Exercise directions ▸ Where the records below show a line containing "f64_eq := PrimFloat.eqb;", start copying; end with the line containing "destruct (Z.ltb_spec n 0) as [Hneg|Hpos].", and copy it too.

______________________________

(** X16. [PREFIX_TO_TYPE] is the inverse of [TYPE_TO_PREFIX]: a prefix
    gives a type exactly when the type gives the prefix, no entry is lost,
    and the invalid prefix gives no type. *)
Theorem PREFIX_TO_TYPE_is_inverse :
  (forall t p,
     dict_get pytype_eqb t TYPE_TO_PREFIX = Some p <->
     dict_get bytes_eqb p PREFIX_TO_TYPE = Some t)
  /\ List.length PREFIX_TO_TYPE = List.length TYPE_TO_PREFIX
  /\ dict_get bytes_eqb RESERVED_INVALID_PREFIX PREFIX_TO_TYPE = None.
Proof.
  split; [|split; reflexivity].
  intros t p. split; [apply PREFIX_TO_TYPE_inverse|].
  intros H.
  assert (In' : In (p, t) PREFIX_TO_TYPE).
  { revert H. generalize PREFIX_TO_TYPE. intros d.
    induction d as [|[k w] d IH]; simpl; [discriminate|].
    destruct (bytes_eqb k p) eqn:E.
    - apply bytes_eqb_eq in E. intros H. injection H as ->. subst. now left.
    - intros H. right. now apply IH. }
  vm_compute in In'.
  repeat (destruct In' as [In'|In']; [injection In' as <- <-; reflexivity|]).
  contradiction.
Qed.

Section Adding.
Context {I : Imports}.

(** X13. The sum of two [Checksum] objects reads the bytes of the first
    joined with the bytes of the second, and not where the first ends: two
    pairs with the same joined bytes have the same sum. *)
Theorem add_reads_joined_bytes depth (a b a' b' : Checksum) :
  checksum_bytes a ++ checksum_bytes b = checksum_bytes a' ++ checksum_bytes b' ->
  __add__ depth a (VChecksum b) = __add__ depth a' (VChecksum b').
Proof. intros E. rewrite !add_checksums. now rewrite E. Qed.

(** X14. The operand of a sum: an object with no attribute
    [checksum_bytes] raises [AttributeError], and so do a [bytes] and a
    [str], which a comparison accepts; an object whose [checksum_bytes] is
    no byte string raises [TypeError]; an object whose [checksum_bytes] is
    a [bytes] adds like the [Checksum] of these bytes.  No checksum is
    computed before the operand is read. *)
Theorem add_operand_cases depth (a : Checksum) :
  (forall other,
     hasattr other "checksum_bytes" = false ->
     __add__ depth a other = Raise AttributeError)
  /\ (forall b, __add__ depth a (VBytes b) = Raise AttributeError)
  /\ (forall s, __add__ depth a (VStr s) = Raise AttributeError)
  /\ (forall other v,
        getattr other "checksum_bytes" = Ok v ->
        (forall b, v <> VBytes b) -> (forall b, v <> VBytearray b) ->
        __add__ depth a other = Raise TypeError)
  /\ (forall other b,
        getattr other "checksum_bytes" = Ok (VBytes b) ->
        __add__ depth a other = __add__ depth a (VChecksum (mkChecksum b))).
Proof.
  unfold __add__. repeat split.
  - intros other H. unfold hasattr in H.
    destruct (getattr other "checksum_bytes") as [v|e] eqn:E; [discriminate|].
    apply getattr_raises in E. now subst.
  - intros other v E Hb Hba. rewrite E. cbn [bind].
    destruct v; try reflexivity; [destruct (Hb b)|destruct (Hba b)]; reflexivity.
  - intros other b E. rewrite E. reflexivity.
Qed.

______________________________

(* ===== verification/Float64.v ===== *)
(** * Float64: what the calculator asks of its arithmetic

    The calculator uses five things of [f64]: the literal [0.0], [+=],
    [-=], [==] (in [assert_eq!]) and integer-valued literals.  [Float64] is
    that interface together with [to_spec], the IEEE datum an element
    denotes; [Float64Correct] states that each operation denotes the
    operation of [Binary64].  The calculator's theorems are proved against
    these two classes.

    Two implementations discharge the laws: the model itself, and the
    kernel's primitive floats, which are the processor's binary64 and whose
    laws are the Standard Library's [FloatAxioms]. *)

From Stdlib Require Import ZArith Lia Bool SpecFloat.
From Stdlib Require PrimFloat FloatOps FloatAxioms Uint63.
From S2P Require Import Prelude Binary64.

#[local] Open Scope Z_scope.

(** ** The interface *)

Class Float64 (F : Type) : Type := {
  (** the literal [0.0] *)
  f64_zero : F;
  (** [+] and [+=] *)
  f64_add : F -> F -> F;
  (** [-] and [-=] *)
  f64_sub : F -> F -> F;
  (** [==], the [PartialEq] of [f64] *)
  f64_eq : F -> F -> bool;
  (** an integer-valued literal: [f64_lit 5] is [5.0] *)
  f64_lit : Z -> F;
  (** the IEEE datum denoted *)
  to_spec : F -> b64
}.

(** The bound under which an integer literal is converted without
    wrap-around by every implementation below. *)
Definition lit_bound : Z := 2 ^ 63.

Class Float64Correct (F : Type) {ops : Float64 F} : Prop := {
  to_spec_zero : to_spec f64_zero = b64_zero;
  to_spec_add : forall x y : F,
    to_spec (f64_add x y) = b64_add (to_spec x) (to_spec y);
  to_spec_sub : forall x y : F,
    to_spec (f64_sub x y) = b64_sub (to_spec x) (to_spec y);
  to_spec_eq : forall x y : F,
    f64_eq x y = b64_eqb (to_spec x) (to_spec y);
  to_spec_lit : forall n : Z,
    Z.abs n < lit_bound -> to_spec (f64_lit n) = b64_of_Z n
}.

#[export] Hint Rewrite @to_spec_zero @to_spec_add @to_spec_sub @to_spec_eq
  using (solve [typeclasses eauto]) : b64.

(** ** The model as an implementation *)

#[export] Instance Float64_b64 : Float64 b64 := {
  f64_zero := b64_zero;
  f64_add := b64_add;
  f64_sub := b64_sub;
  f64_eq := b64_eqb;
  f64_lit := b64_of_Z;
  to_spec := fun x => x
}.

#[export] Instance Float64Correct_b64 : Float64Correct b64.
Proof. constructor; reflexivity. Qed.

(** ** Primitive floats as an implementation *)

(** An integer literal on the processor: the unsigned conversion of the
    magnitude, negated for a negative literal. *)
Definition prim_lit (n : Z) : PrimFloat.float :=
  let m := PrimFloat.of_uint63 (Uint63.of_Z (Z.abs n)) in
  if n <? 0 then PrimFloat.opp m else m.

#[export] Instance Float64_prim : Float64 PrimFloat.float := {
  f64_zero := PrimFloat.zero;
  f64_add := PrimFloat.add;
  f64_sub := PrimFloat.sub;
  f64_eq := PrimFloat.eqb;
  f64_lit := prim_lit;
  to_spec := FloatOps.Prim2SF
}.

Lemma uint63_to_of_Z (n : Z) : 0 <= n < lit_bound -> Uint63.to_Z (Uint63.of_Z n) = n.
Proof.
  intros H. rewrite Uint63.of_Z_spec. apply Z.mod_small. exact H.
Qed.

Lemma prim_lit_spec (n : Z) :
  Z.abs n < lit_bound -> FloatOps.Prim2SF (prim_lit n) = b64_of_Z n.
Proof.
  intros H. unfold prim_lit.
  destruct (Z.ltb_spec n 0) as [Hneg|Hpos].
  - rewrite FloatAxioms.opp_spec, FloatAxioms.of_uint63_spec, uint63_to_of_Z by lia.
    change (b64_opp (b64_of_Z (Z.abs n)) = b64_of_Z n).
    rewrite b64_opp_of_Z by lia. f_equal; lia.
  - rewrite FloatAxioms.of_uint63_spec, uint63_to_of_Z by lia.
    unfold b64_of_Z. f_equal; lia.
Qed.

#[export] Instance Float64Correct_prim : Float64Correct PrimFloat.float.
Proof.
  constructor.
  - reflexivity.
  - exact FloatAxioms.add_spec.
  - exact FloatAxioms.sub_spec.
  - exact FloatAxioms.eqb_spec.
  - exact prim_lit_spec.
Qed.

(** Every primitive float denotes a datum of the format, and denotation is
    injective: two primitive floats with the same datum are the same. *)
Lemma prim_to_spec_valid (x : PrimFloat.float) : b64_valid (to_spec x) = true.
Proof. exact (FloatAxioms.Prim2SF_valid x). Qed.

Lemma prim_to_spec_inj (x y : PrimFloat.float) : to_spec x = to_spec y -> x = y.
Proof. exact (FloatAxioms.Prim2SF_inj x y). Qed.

______________________________

Answer box ▸
  f64_eq := PrimFloat.eqb;
  f64_lit := prim_lit;
  to_spec := FloatOps.Prim2SF
}.

Lemma uint63_to_of_Z (n : Z) : 0 <= n < lit_bound -> Uint63.to_Z (Uint63.of_Z n) = n.
Proof.
  intros H. rewrite Uint63.of_Z_spec. apply Z.mod_small. exact H.
Qed.

Lemma prim_lit_spec (n : Z) :
  Z.abs n < lit_bound -> FloatOps.Prim2SF (prim_lit n) = b64_of_Z n.
Proof.
  intros H. unfold prim_lit.
  destruct (Z.ltb_spec n 0) as [Hneg|Hpos].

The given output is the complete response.